Given data:

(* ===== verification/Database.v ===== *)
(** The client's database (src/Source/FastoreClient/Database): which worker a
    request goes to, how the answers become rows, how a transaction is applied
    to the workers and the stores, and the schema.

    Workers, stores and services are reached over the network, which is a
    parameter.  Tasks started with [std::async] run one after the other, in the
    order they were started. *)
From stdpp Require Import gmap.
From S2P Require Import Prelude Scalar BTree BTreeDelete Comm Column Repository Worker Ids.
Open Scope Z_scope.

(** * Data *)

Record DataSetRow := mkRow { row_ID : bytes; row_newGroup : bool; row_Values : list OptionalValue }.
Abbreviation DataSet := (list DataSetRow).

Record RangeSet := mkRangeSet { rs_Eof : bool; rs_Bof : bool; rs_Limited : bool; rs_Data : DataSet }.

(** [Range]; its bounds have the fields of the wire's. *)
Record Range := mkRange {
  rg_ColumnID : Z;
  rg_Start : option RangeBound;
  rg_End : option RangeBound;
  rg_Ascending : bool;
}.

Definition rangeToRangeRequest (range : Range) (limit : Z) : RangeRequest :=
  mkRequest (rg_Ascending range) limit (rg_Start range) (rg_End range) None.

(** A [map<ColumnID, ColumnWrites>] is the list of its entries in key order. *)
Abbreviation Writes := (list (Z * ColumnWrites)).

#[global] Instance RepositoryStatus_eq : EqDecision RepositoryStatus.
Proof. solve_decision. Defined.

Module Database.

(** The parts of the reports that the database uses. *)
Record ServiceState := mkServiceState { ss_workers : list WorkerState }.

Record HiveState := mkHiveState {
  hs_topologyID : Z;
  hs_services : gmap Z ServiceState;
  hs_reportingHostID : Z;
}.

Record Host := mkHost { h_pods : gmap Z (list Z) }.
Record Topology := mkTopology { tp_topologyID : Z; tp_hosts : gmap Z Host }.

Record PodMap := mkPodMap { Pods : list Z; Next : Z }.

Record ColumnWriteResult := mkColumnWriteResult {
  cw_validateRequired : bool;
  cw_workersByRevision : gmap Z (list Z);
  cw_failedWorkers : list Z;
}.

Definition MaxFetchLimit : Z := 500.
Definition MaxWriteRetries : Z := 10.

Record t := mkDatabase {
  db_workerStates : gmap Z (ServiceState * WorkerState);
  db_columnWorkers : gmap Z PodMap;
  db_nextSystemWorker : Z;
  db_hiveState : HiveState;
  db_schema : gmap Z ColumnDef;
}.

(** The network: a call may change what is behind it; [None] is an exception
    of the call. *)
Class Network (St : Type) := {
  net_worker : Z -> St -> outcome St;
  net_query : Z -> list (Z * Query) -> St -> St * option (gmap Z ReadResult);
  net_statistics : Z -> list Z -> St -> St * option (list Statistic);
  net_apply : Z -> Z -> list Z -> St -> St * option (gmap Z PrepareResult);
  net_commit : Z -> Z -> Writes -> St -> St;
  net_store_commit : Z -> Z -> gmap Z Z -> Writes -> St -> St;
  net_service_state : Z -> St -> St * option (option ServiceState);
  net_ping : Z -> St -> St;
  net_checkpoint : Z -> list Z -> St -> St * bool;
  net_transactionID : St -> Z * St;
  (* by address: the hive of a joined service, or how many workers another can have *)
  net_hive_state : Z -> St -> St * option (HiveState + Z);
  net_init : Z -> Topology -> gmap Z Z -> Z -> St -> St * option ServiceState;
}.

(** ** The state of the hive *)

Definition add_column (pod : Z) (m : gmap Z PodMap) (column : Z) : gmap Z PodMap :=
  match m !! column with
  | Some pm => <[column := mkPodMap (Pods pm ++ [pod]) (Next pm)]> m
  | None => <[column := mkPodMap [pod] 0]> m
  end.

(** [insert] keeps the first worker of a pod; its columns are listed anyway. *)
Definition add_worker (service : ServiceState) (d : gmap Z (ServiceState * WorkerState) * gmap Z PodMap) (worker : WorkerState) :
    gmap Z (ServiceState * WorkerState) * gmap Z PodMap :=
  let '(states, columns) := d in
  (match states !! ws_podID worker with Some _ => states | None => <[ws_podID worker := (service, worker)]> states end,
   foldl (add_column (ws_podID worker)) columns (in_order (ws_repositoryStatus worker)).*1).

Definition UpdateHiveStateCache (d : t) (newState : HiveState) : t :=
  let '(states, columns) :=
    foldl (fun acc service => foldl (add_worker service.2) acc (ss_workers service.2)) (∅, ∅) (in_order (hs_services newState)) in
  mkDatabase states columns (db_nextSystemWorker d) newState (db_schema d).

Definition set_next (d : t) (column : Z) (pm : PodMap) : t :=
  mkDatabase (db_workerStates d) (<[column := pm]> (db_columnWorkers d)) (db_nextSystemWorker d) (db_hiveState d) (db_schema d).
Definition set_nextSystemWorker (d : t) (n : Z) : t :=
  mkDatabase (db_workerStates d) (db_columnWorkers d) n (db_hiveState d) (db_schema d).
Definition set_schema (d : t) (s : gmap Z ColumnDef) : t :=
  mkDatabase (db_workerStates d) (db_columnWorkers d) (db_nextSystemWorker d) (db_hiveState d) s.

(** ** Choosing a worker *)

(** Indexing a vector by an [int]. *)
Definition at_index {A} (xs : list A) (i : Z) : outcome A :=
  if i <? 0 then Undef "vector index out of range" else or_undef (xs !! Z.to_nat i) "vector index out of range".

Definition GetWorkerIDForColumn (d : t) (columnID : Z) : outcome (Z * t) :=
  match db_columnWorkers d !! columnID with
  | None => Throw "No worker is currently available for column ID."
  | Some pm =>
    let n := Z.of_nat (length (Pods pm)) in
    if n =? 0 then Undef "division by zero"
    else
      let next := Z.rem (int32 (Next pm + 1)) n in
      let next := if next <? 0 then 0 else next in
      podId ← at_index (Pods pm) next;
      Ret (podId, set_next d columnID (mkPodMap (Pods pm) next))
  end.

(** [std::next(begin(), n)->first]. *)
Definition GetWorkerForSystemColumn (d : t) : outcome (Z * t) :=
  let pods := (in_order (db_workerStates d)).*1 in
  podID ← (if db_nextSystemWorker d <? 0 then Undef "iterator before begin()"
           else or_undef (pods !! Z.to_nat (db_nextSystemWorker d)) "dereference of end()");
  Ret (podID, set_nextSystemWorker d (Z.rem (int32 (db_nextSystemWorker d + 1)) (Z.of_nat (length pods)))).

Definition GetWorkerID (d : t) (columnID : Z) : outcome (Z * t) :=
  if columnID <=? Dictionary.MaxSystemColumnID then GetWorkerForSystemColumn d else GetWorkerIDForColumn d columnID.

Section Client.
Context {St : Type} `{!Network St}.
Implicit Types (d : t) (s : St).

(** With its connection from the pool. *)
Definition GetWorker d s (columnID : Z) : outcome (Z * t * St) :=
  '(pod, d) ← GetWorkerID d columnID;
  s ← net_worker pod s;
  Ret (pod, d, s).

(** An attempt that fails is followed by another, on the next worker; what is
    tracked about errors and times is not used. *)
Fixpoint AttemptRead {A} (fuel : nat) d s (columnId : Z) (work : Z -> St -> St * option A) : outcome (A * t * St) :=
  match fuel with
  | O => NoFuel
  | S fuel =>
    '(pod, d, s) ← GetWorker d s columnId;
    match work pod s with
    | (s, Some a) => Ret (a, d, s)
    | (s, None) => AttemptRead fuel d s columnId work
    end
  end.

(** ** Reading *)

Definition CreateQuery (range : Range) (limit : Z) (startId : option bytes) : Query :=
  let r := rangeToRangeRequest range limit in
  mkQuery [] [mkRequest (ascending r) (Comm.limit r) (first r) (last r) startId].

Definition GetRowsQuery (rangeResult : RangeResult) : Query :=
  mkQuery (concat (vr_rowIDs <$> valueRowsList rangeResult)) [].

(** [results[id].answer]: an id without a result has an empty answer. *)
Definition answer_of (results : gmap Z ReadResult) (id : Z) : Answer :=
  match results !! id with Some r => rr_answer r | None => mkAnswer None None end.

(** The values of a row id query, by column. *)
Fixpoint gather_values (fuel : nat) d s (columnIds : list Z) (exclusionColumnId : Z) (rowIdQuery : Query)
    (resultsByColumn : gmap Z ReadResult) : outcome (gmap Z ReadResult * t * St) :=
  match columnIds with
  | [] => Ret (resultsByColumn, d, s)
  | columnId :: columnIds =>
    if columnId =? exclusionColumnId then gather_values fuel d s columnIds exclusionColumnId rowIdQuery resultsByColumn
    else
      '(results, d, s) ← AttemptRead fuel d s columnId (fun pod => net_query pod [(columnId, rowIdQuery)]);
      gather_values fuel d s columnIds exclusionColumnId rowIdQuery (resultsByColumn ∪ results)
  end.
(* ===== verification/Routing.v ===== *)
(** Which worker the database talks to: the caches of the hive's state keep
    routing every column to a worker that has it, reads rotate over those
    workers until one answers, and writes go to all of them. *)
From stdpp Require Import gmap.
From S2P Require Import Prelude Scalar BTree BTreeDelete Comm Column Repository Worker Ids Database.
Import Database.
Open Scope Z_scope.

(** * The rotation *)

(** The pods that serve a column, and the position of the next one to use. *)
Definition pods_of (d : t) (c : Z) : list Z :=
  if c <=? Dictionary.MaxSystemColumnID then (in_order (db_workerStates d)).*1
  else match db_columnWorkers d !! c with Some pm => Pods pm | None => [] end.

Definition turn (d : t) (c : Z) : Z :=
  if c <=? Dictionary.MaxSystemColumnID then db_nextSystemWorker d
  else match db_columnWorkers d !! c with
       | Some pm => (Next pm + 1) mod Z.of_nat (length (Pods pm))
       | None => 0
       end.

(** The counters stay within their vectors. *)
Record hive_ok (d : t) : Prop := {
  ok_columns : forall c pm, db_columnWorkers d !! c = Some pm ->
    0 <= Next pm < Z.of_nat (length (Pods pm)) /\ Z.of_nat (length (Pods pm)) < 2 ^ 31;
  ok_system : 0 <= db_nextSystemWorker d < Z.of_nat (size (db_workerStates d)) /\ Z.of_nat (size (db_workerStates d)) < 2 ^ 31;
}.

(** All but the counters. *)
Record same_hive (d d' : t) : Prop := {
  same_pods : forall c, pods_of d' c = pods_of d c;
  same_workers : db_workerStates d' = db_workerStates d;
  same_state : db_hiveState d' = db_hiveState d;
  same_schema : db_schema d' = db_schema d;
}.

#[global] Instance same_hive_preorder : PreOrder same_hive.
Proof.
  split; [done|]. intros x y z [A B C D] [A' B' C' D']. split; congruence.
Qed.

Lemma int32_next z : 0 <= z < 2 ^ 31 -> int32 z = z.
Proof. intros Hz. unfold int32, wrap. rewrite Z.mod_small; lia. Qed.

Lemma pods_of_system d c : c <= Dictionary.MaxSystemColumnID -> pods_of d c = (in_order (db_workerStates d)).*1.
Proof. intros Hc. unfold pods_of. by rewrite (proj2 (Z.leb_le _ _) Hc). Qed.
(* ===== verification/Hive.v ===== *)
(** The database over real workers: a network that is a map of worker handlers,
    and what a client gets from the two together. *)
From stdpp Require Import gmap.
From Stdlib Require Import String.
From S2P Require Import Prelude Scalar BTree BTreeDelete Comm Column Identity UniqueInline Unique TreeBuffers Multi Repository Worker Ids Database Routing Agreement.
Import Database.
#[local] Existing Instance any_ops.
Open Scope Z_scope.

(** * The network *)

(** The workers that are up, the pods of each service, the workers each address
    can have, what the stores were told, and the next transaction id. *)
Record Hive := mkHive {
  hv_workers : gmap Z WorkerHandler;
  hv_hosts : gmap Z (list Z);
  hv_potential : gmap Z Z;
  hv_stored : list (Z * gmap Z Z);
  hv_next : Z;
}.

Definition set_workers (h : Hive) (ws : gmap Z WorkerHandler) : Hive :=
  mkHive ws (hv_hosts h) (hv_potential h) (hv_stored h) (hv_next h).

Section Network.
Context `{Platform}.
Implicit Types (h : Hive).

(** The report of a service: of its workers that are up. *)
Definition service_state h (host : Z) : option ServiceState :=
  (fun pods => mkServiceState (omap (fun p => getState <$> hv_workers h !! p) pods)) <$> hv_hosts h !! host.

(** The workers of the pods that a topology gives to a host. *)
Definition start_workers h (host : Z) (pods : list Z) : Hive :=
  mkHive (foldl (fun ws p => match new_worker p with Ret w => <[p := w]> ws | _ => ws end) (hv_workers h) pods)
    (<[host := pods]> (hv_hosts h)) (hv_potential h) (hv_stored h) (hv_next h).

Exercise instructions: Please give an exact restatement of only the lines from the beginning of the material above to the line with "Record RangeSet := mkRangeSet", inclusive.

Result:
(* ===== verification/Database.v ===== *)
(** The client's database (src/Source/FastoreClient/Database): which worker a
    request goes to, how the answers become rows, how a transaction is applied
    to the workers and the stores, and the schema.

    Workers, stores and services are reached over the network, which is a
    parameter.  Tasks started with [std::async] run one after the other, in the
    order they were started. *)
From stdpp Require Import gmap.
From S2P Require Import Prelude Scalar BTree BTreeDelete Comm Column Repository Worker Ids.
Open Scope Z_scope.

(** * Data *)

Record DataSetRow := mkRow { row_ID : bytes; row_newGroup : bool; row_Values : list OptionalValue }.
Abbreviation DataSet := (list DataSetRow).

Record RangeSet := mkRangeSet { rs_Eof : bool; rs_Bof : bool; rs_Limited : bool; rs_Data : DataSet }.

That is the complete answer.